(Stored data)
-=-=-=-=-
(* ===== verification/ClientMap.v ===== *)
(** The device's side of a network map: [internal/client/netmap.go] and
    [resolve.go], with the configuration of [internal/wg/device.go].

    WireGuard's key parser and the name resolver are parameters.  The cached
    copy on disk is the state of [Device]. *)

From Stdlib Require Import Ascii.
From S2P Require Import Prelude GoStrings NetIP LockRecord Wire.
From S2P Require Endpoints Filter.

(** ** The device's map *)

Definition PeerKeepalive : Z := 25 * second.

Record FilterRule := { frSrc : string; frProto : string; frPortLo : Z; frPortHi : Z }.
Record ForwardRule := { fwSrc : string; fwDst : string; fwProto : string; fwPortLo : Z; fwPortHi : Z }.
Record AdvertisedRoute := { avPrefix : string; avApproved : bool }.
Record Endpoint := { epAddr : string; epKind : string }.
Record PeerSignature := { psSigner : string; psSignature : string }.

Record Peer := {
  pID : string; pName : string; pKind : string; pOwner : string; pPublicKey : string; pIPv4 : string; pIPv6 : string; pOnline : bool;
  pEndpoints : list Endpoint; pSymmetric : bool; pKeepalive : bool; pAllowedIPs : list string; pViaHub : bool;
  pSignatures : list PeerSignature; pExitNode : bool; pWanted : bool; pWantSeq : Z;
}.

Record HubPeer := { hPublicKey : string; hEndpoint : string; hAllowedIPs : list string; hSignatures : list PeerSignature }.
Definition NoHub : HubPeer := {| hPublicKey := ""; hEndpoint := ""; hAllowedIPs := []; hSignatures := [] |}.

(** A nil slice is the empty one: the code tells them apart only for
    [Advertised], which is nil exactly if it is empty. *)
Record NetMap := {
  mGeneration : Z; mSelfID : string; mSelfName : string; mSelfKind : string; mSelfIPv4 : string; mOverlay : string; mSelfIPv6 : string;
  mOverlay6 : string; mPeers : list Peer; mHub : HubPeer; mReceivedAt : Z; mServerVersion : string; mSTUN : list string;
  mFilter : list FilterRule; mSelfSignatures : list PeerSignature; mLock : option Signed; mForward : list ForwardRule;
  mAdvertised : list AdvertisedRoute;
}.

(** [nm.Peers], [nm.Hub = ...] on a copy. *)
Definition with_peers (l : list Peer) (nm : NetMap) : NetMap :=
  {| mGeneration := mGeneration nm; mSelfID := mSelfID nm; mSelfName := mSelfName nm; mSelfKind := mSelfKind nm; mSelfIPv4 := mSelfIPv4 nm;
     mOverlay := mOverlay nm; mSelfIPv6 := mSelfIPv6 nm; mOverlay6 := mOverlay6 nm; mPeers := l; mHub := mHub nm;
     mReceivedAt := mReceivedAt nm; mServerVersion := mServerVersion nm; mSTUN := mSTUN nm; mFilter := mFilter nm;
     mSelfSignatures := mSelfSignatures nm; mLock := mLock nm; mForward := mForward nm; mAdvertised := mAdvertised nm |}.

Definition with_hub (h : HubPeer) (nm : NetMap) : NetMap :=
  {| mGeneration := mGeneration nm; mSelfID := mSelfID nm; mSelfName := mSelfName nm; mSelfKind := mSelfKind nm; mSelfIPv4 := mSelfIPv4 nm;
     mOverlay := mOverlay nm; mSelfIPv6 := mSelfIPv6 nm; mOverlay6 := mOverlay6 nm; mPeers := mPeers nm; mHub := h;
     mReceivedAt := mReceivedAt nm; mServerVersion := mServerVersion nm; mSTUN := mSTUN nm; mFilter := mFilter nm;
     mSelfSignatures := mSelfSignatures nm; mLock := mLock nm; mForward := mForward nm; mAdvertised := mAdvertised nm |}.

(** ** Endpoint kinds *)

Definition KindLocal : string := "local".
Definition KindReflexive : string := "reflexive".
Definition KindStable : string := "stable".

(** [kindFromProto] of the client. *)
Definition kind_name (k : Z) : string :=
  if k =? 1 then KindLocal else if k =? 2 then KindReflexive else if k =? 3 then KindStable else "".

Definition kindFromName (s : string) : Z :=
  if bool_decide (s = KindLocal) then Endpoints.EndpointLocal
  else if bool_decide (s = KindReflexive) then Endpoints.EndpointReflexive
  else if bool_decide (s = KindStable) then Endpoints.EndpointStable
  else 0.

Definition Candidates (p : Peer) : list Endpoints.Endpoint :=
  omap (λ e, (λ ap, {| Endpoints.Addr := ap; Endpoints.Kind := kindFromName (epKind e) |}) <$> ParseAddrPort (epAddr e)) (pEndpoints p).

(** ** From the wire *)

Definition srcOf (v4 v6 : string) : string := if bool_decide (v4 = "") then v6 else v4.

Definition signaturesFromProto (l : list Proto.PeerSignature) : list PeerSignature :=
  (λ s, {| psSigner := Proto.gSignerKey s; psSignature := Proto.gSignature s |}) <$> l.

(** [lockFromProto] of the client: no bound on the signers, and a malformed
    record reads as none. *)
Definition offered_lock (i : option Proto.SignedLockRecord) : option Signed :=
  m ← i; r ← Proto.sRecord m;
  signers ← mapM (λ s, (λ k, {| sKey := k; sPeerID := Proto.kPeerId s |}) <$> ParsePublicKey (Proto.kKey s)) (Proto.lSigners r);
  sig ← ParseSignature (Proto.sSignature m);
  Some {| record := {| Generation := Proto.lGeneration r; Disabled := Proto.lDisabled r; Signers := signers |}; signature := sig |}.

Definition filter_from_proto (f : Proto.FilterRule) : option FilterRule :=
  if (65535 <? Proto.fPortLo f) || (65535 <? Proto.fPortHi f) then None
  else Some {| frSrc := srcOf (Proto.fSrcIpv4 f) (Proto.fSrcIpv6 f); frProto := Proto.fProto f; frPortLo := Proto.fPortLo f;
               frPortHi := Proto.fPortHi f |}.

Definition forward_from_proto (f : Proto.ForwardRule) : option ForwardRule :=
  if (65535 <? Proto.wPortLo f) || (65535 <? Proto.wPortHi f) then None
  else Some {| fwSrc := srcOf (Proto.wSrcIpv4 f) (Proto.wSrcIpv6 f); fwDst := Proto.wDstCidr f; fwProto := Proto.wProto f;
               fwPortLo := Proto.wPortLo f; fwPortHi := Proto.wPortHi f |}.

Definition peer_from_proto (p : Proto.NetPeer) : Peer :=
  {| pID := Proto.nId p; pName := Proto.nName p; pKind := Proto.nKind p; pOwner := Proto.nOwner p; pPublicKey := Proto.nPublicKey p;
     pIPv4 := Proto.nIpv4 p; pIPv6 := Proto.nIpv6 p; pOnline := Proto.nOnline p;
     pEndpoints := (λ e, {| epAddr := Proto.eAddr e; epKind := kind_name (Proto.eKind e) |}) <$> Proto.nEndpoints p;
     pSymmetric := Proto.nSymmetric p; pKeepalive := Proto.nKeepalive p; pAllowedIPs := Proto.nAllowedIps p; pViaHub := Proto.nViaHub p;
     pSignatures := signaturesFromProto (Proto.nSignatures p); pExitNode := Proto.nExitNode p; pWanted := Proto.nWanted p;
     pWantSeq := Proto.nWantSeq p |}.

Definition NetMapFromProto (m : Proto.NetMap) (now : Z) : NetMap :=
  let self := Proto.GetSelf m in
  let hub := Proto.GetHub m in
  {| mGeneration := Proto.mGeneration m; mSelfID := Proto.iId self; mSelfName := Proto.iName self; mSelfKind := Proto.iKind self;
     mSelfIPv4 := Proto.iIpv4 self; mOverlay := Proto.iOverlayCidr self; mSelfIPv6 := Proto.iIpv6 self; mOverlay6 := Proto.iOverlayIpv6 self;
     mPeers := peer_from_proto <$> Proto.mPeers m;
     mHub := {| hPublicKey := Proto.hPublicKey hub; hEndpoint := Proto.hEndpoint hub; hAllowedIPs := Proto.hAllowedIps hub;
                hSignatures := signaturesFromProto (Proto.hSignatures hub) |};
     mReceivedAt := now; mServerVersion := Proto.mServerVersion m; mSTUN := Proto.iStunAddrs self;
     mFilter := omap filter_from_proto (Proto.mFilter m); mSelfSignatures := signaturesFromProto (Proto.iSignatures self);
     mLock := offered_lock (Proto.mLock m); mForward := omap forward_from_proto (Proto.mForward m);
     mAdvertised := (λ a, {| avPrefix := Proto.aPrefix a; avApproved := Proto.aApproved a |}) <$> Proto.iAdvertised self |}.

(** [selfIPv6]. *)
Definition selfIPv6 (nm : NetMap) : option (addr * prefix) :=
  self ← ParseAddr (mSelfIPv6 nm);
  if negb (Is6 self) || Is4In6 self then None
  else
    ov ← ParsePrefix (mOverlay6 nm);
    if negb (Contains ov self) then None else Some (self, Masked ov).

Definition parsePrefixes (l : list string) : option (list prefix) := mapM ParsePrefix l.

(** ** The WireGuard configuration *)

Definition ExitRoute : prefix := Prefix (Addr4 0) 0.
Definition ExitRoute6 : prefix := Prefix (Addr6 0 "") 0.
Definition IsExitRoute (p : prefix) : bool := bool_decide (p = ExitRoute) || bool_decide (p = ExitRoute6).
Definition DefaultFwMark : Z := 0x7a77.

Record WgPeer := { wPublicKey : list byte; wEndpoint : addrport; wAllowedIPs : list prefix; wKeepalive : Z }.
Record WgConfig := { cPrivateKey : list byte; cListenPort : Z; cAddresses : list prefix; cPeers : list WgPeer; cFwMark : Z }.

(** [net.SplitHostPort]. *)
Definition SplitHostPort (s : string) : option (string * string) :=
  let l := chars s in
  '(h, port) ← cut_last ":" l;
  match l with
  | c :: l' =>
      if decide (c = "["%char) then
        '(host, rest) ← cut "]" l';
        match rest with
        | d :: after =>
            if decide (d = ":"%char) then
              if bool_decide (":"%char ∈ after) || bool_decide ("["%char ∈ host ++ after) || bool_decide ("]"%char ∈ after) then None
              else Some (of_chars host, of_chars after)
            else None
        | [] => None
        end
      else if bool_decide (":"%char ∈ h) || bool_decide ("["%char ∈ l) || bool_decide ("]"%char ∈ l) then None
      else Some (of_chars h, of_chars port)
  | [] => None
  end.

Inductive config_error := ErrSelfAddress | ErrHubKey | ErrHubAllowed | ErrPeerKey | ErrPeerAllowed.

Section Configuration.
Context (ParseKey : string → option (list byte)) (LookupNetIP : string → string → option (list addr)).

Definition resolveEndpoint (hostport : string) : option addrport :=
  match ParseAddrPort hostport with
  | Some ap => Some ap
  | None =>
      '(host, portStr) ← SplitHostPort hostport;
      port ← parse_uint 16 (chars portStr);
      addrs ← match LookupNetIP "ip4" host with
              | Some (a :: l) => Some (a :: l)
              | _ => LookupNetIP "ip" host
              end;
      a ← head addrs; Some (AddrPort (Unmap a) port)
  end.

Definition hub_config (h : HubPeer) : result config_error WgPeer :=
  key ← of_option ErrHubKey (ParseKey (hPublicKey h));
  allowed ← of_option ErrHubAllowed (parsePrefixes (hAllowedIPs h));
  Ok {| wPublicKey := key; wEndpoint := default NoAddrPort (resolveEndpoint (hEndpoint h)); wAllowedIPs := allowed;
        wKeepalive := PeerKeepalive |}.

(** Whether the peer is the exit node in use. *)
Definition is_exit (exitNodeID : string) (p : Peer) : bool :=
  bool_decide (exitNodeID ≠ "") && pExitNode p && bool_decide (pID p = exitNodeID).

Definition peer_config (v6 : bool) (exitNodeID : string) (p : Peer) : result config_error WgPeer :=
  pub ← of_option ErrPeerKey (ParseKey (pPublicKey p));
  allowed ← of_option ErrPeerAllowed (parsePrefixes (pAllowedIPs p));
  let allowed := match ParseAddr (pIPv4 p), allowed with Some ip, [] => [PrefixFrom ip 32] | _, _ => allowed end in
  let allowed :=
    if is_exit exitNodeID p
    then allowed ++ [ExitRoute] ++ (if v6 && bool_decide (pIPv6 p ≠ "") then [ExitRoute6] else [])
    else allowed in
  Ok {| wPublicKey := pub; wEndpoint := NoAddrPort; wAllowedIPs := allowed; wKeepalive := if pKeepalive p then PeerKeepalive else 0 |}.

(** The loop over the peers; those behind the hub get no peer of their own. *)
Fixpoint peer_configs (v6 : bool) (exitNodeID : string) (l : list Peer) : result config_error (list WgPeer) :=
  match l with
  | [] => Ok []
  | p :: l =>
      if pViaHub p then peer_configs v6 exitNodeID l
      else c ← peer_config v6 exitNodeID p; cs ← peer_configs v6 exitNodeID l; Ok (c :: cs)
  end.

Definition BuildConfigWith (nm : NetMap) (key : list byte) (listenPort : Z) (overlay : prefix) (exitNodeID : string) : result config_error WgConfig :=
  selfIP ← of_option ErrSelfAddress (ParseAddr (mSelfIPv4 nm));
  let s6 := selfIPv6 nm in
  hub ← (if bool_decide (hPublicKey (mHub nm) ≠ "") then h ← hub_config (mHub nm); Ok [h] else Ok []);
  peers ← peer_configs (bool_decide (is_Some s6)) exitNodeID (mPeers nm);
  Ok {| cPrivateKey := key; cListenPort := listenPort;
        cAddresses := PrefixFrom selfIP (pbits overlay) :: match s6 with Some (a, ov) => [PrefixFrom a (pbits ov)] | None => [] end;
        cPeers := hub ++ peers;
        cFwMark := if existsb (λ p, negb (pViaHub p) && is_exit exitNodeID p) (mPeers nm) then DefaultFwMark else 0 |}.

Definition BuildConfig (nm : NetMap) (key : list byte) (listenPort : Z) (overlay : prefix) : result config_error WgConfig :=
  BuildConfigWith nm key listenPort overlay "".
End Configuration.

(** A peer's own address inside an overlay. *)
Definition own_address (overlays : list prefix) (a : prefix) : bool :=
  (pbits a =? BitLen (paddr a)) && existsb (λ o, Contains o (paddr a)) overlays.

Definition RoutesOf (cfg : WgConfig) (overlays : list prefix) : list prefix :=
  filter (λ a, own_address overlays a = false) (concat (wAllowedIPs <$> cPeers cfg)).

Definition Overlays (nm : NetMap) (overlay : prefix) : list prefix :=
  overlay :: match selfIPv6 nm with Some (_, ov6) => [ov6] | None => [] end.

(** ** The filter *)

(** What this device offers to carry. *)
Definition serves (advertised : list prefix) (v6 : bool) (dst : prefix) : bool :=
  if IsExitRoute dst then bool_decide (ExitRoute ∈ advertised) && (bool_decide (dst = ExitRoute) || v6)
  else existsb (λ adv, negb (IsExitRoute adv) && (pbits adv <=? pbits dst) && Contains adv (paddr dst)) advertised.

Definition host_prefix (a : addr) : prefix := PrefixFrom a (BitLen a).

Definition forward_rule (advertised : list prefix) (v6 : bool) (f : ForwardRule) : option Filter.ForwardRule :=
  src ← ParseAddr (fwSrc f);
  dst ← ParsePrefix (fwDst f);
  if negb (serves advertised v6 dst) then None
  else Some {| Filter.wSrc := host_prefix src; Filter.wDst := dst; Filter.wProto := fwProto f; Filter.wLo := fwPortLo f; Filter.wHi := fwPortHi f |}.

Definition filter_rule (f : FilterRule) : option Filter.FilterRule :=
  src ← ParseAddr (frSrc f);
  Some {| Filter.fSrc := host_prefix src; Filter.fDst := AddrNone; Filter.fProto := frProto f; Filter.fLo := frPortLo f; Filter.fHi := frPortHi f |}.

(** The addresses handed to [visible], in order. *)
Definition shown (nm : NetMap) : list addr :=
  concat ((λ p, omap ParseAddr [pIPv4 p; pIPv6 p]) <$> mPeers nm) ++
  omap (λ a, p ← ParsePrefix a; if pbits p =? BitLen (paddr p) then Some (paddr p) else None) (hAllowedIPs (mHub nm)).

(** Each address once, where it first appears. *)
Definition add_visible (l : list addr) (a : addr) : list addr := if bool_decide (a ∈ l) then l else l ++ [a].

Definition FilterSetFor (nm : NetMap) (iface : string) (self : addr) (overlay : prefix) (advertised : list prefix) : Filter.FilterSet :=
  let s6 := selfIPv6 nm in
  let v6 := bool_decide (is_Some s6) in
  let exit := bool_decide (ExitRoute ∈ advertised) in
  {| Filter.Interface := iface; Filter.Hook := Filter.HookInput; Filter.sLocal := self;
     Filter.sLocal6 := match s6 with Some (a, _) => a | None => AddrNone end;
     Filter.sVisible := foldl add_visible [] (shown nm);
     Filter.sRules := omap filter_rule (mFilter nm);
     Filter.sForward := omap (forward_rule advertised v6) (mForward nm);
     Filter.Masquerade := advertised ++ (if exit && v6 then [ExitRoute6] else []);
     Filter.MasqueradeFrom := if bool_decide (advertised = []) then NoPrefix else overlay;
     Filter.MasqueradeFrom6 := match s6 with Some (_, ov6) => if exit then ov6 else NoPrefix | None => NoPrefix end;
     Filter.routerOnly := false |}.

Definition FilterSetOf (nm : NetMap) (iface : string) (self : addr) : Filter.FilterSet := FilterSetFor nm iface self NoPrefix [].
(** ** Lemmas *)

(** A host without brackets is joined with a port so that both come apart again. *)
Lemma SplitHostPort_Join host port : "["%char ∉ chars host → "]"%char ∉ chars host → is_Some (parse_uint 16 (chars port)) →
  SplitHostPort (JoinHostPort host port) = Some (host, port).
Proof.
  intros Ho Hc [n Hn]. assert (Forall (λ c, is_digit c = true) (chars port)) as Hd.
  { unfold parse_uint, parse_dec in Hn. destruct (chars port) as [|c l] eqn:E; [by constructor|]. destruct (parse_dec_go 0 (c :: l)) eqn:E2; [|done]. by eapply parse_dec_go_digits. }
  assert (":"%char ∉ chars port ∧ "["%char ∉ chars port ∧ "]"%char ∉ chars port) as (H1 & H2 & H3) by (split_and!; by apply digit_not_in).
  unfold JoinHostPort, SplitHostPort. case_bool_decide as Hcolon.
  - rewrite !chars_app. change (chars "[") with ["["%char]. change (chars "]:") with ["]"%char; ":"%char]. cbn [app].
    assert (cut_last ":" ("["%char :: chars host ++ "]"%char :: ":"%char :: chars port) = Some ("["%char :: chars host ++ ["]"%char], chars port)) as ->.
    { rewrite <- (cut_last_app ":" ("["%char :: chars host ++ ["]"%char]) (chars port)) by done. f_equal. cbn [app]. by rewrite <- app_assoc. }
    cbn [mbind option_bind]. rewrite decide_True by done. rewrite cut_app by done. cbn [mbind option_bind].
    rewrite decide_True by done. rewrite !bool_decide_false; [by rewrite !of_chars_chars|done|by rewrite elem_of_app; intros [?|?]|done].
  - rewrite !chars_app. change (chars ":") with [":"%char]. cbn [app]. rewrite cut_last_app by done. cbn [mbind option_bind].
    destruct (chars host ++ ":"%char :: chars port) as [|c l] eqn:E; [by destruct (chars host)|]. rewrite decide_False.
    + rewrite <- E. rewrite !bool_decide_false; [by rewrite !of_chars_chars| | |done]; rewrite elem_of_app, elem_of_cons; naive_solver.
    + intros ->. destruct (chars host) as [|d m]; [done|]. injection E as -> _. apply Ho. by left.
Qed.

Lemma ParsePrefix_v4_range s a n : ParsePrefix s = Some (Prefix (Addr4 a) n) → 0 <= a < 2 ^ 32 ∧ 0 <= n <= 32.
Proof.
  intros H. pose proof (ParsePrefix_valid _ _ H) as (x & m & E & Hx & Hm). unfold ParsePrefix, parse_prefix in H.
  destruct (cut_last _ _) as [[h b]|]; cbn [mbind option_bind] in H; [|done]. destruct (parse_addr h) as [y|] eqn:Ey; cbn [mbind option_bind] in H; [|done].
  destruct (Is6 y && hasZone y); [done|]. destruct (_ && _); [done|]. destruct (atoi b) as [k|]; cbn [mbind option_bind] in H; [|done]. destruct (_ || _); [done|]. injection H as Ha Hk.
  destruct y as [|y|y z]; cbn in Ha; try done. injection Ha as ->. split.
  - apply (ParseAddr_v4_range (of_chars h)). unfold ParseAddr. by rewrite chars_of_chars.
  - injection E as Ea ->. destruct x; cbn in *; try done.
Qed.

(** *** What a validated field gives *)

Lemma checkListen_ok key a : checkListen key a = [] → ∃ host port, SplitHostPort a = Some (host, port) ∧ is_Some (parse_uint 16 (chars port)).
Proof. unfold checkListen. destruct (SplitHostPort a) as [[h p]|]; [|done]. destruct (parse_uint 16 (chars p)) eqn:E; [|done]. intros _. exists h, p. by rewrite E. Qed.

Lemma checkSTUN_ok l : checkSTUN l = [] → (1 <= length l <= 2)%nat ∧ Forall (λ a, ∃ host port, SplitHostPort a = Some (host, port) ∧ is_Some (parse_uint 16 (chars port))) l.
Proof.
  intros [Hl Hi]%app_eq_nil. split.
  - destruct (Nat.eqb_spec (length l) 0); [done|]. destruct (Nat.ltb_spec 2 (length l)); [done|]. lia.
  - apply Forall_lookup. intros i a Ha. by eapply checkListen_ok, (proj1 (concat_imap_nil _ _) Hi i).
Qed.

Lemma hub_address b n : 0 <= b < 2 ^ 32 → 0 <= n <= 30 →
  let base := mask_top 32 n b in
  Contains (Prefix (Addr4 base) n) (Addr4 (base + 1)) = true ∧ 0 <= base ∧ base + 2 < base + 2 ^ (32 - n) - 1 ∧ base + 2 ^ (32 - n) <= 2 ^ 32.
Proof.
  intros Hb Hn. unfold mask_top. cbn. set (k := 2 ^ (32 - n)). assert (4 <= k) as Hk.
  { change 4 with (2 ^ 2). apply Z.pow_le_mono_r; lia. }
  set (q := b `div` k). pose proof (Z.div_mod b k ltac:(lia)) as Hq. fold q in Hq. pose proof (Z.mod_pos_bound b k ltac:(lia)).
  assert (2 ^ 32 = 2 ^ n * k) as H32 by (unfold k; rewrite <- Z.pow_add_r by lia; f_equal; lia). assert (0 <= q) by (apply Z.div_pos; lia). assert (q < 2 ^ n) by nia.
  split_and!; [|nia|lia|nia]. unfold Contains, PIsValid. cbn [pbits paddr hasZone].
  rewrite (proj2 (Z.leb_le 0 n)) by lia. cbn [negb orb]. fold k. apply Z.eqb_eq.
  rewrite Z.div_mul by lia. apply Z.div_unique with (r := 1); lia.
Qed.

Lemma checkOverlay_ok c : checkOverlay (overlay c) = [] →
  (∃ base n, OverlayPrefix c = Some (Prefix (Addr4 base) n) ∧ prefix_wf (Prefix (Addr4 base) n) ∧ 0 <= n <= 30 ∧ mask_top 32 n base = base ∧
     HubAddr c = Some (Prefix (Addr4 (base + 1)) n) ∧ Contains (Prefix (Addr4 base) n) (Addr4 (base + 1)) = true ∧
     base + 2 < base + 2 ^ (32 - n) - 1 ∧ base + 2 ^ (32 - n) <= 2 ^ 32) ∧
  (OverlayPrefix6 c = Some None ∨ ∃ a, OverlayPrefix6 c = Some (Some (Prefix (Addr6 a "") 64)) ∧ a `div` 2 ^ 120 = 253 ∧ a `mod` 2 ^ 64 = 0).
Proof.
  unfold checkOverlay, OverlayPrefix6, HubAddr, OverlayPrefix. intros [H4 H6]%app_eq_nil. split.
  - destruct (ParsePrefix (CIDR (overlay c))) as [[x n]|] eqn:E; [|done]. cbn in H4. destruct (negb (Is4 x)) eqn:E4; [done|]. destruct (Z.ltb_spec 30 n); [done|].
    destruct x as [|b|]; try done. apply ParsePrefix_v4_range in E as [Hb Hn]. destruct (hub_address b n Hb ltac:(lia)) as (Hc & Hb0 & Hb1 & Hb2).
    exists (mask_top 32 n b), n. cbn [fmap option_fmap option_map mbind option_bind]. rewrite Masked_valid by lia. cbn [addr_mask paddr pbits Next]. split; [done|].
    assert (mask_top 32 n (mask_top 32 n b) = mask_top 32 n b) as Hm by (unfold mask_top; by rewrite Z.div_mul by (apply Z.pow_nonzero; lia)).
    pose proof (Z.pow_pos_nonneg 2 (32 - n) ltac:(lia) ltac:(lia)). split; [|split; [lia|split; [done|split; [|done]]]].
    { split; [cbn in *; lia|]. split; [done|]. right. split; [done|]. cbn. lia. }
    rewrite (proj2 (Z.eqb_neq (mask_top 32 n b + 1) (2 ^ 32))) by lia. rewrite PrefixFrom_valid by (cbn; done || lia). done.
  - destruct (bool_decide (IPv6 (overlay c) = "")) eqn:E0; [by left|]. right. destruct (ParsePrefix (IPv6 (overlay c))) as [[x n]|] eqn:E; [|done]. cbn [paddr pbits] in H6.
    destruct (negb (Contains ulaRange x)) eqn:Eu; [done|]. cbn [orb] in H6. destruct (Is4In6 x); [done|]. destruct (Z.eqb_spec n 64) as [->|]; [|done].
    apply negb_false_iff in Eu. destruct x as [|b|b z]; try (by unfold Contains in Eu; cbn in Eu; try destruct (hasZone _)).
    unfold Contains in Eu. cbn [PIsValid pbits ulaRange paddr] in Eu. destruct (hasZone (Addr6 b z)); [by destruct (negb _) in Eu|]. cbn in Eu. apply Z.eqb_eq in Eu.
    exists (mask_top 128 64 b). cbn [fmap option_fmap option_map]. rewrite Masked_valid by done. split; [done|]. unfold mask_top. change (128 - 64) with 64. split.
    + change (2 ^ 120) with (2 ^ 64 * 2 ^ 56). rewrite <- Z.div_div by done. rewrite Z.div_mul by done. rewrite Z.div_div by done.
      change (2 ^ 64 * 2 ^ 56) with (2 ^ (128 - 8)). by rewrite <- Eu.
    + by apply Z.mod_mul.
Qed.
-=-=-=-=-
Work to be completed.
Count the lines of the data that include the string "base", and give only that number.

Answer section.
5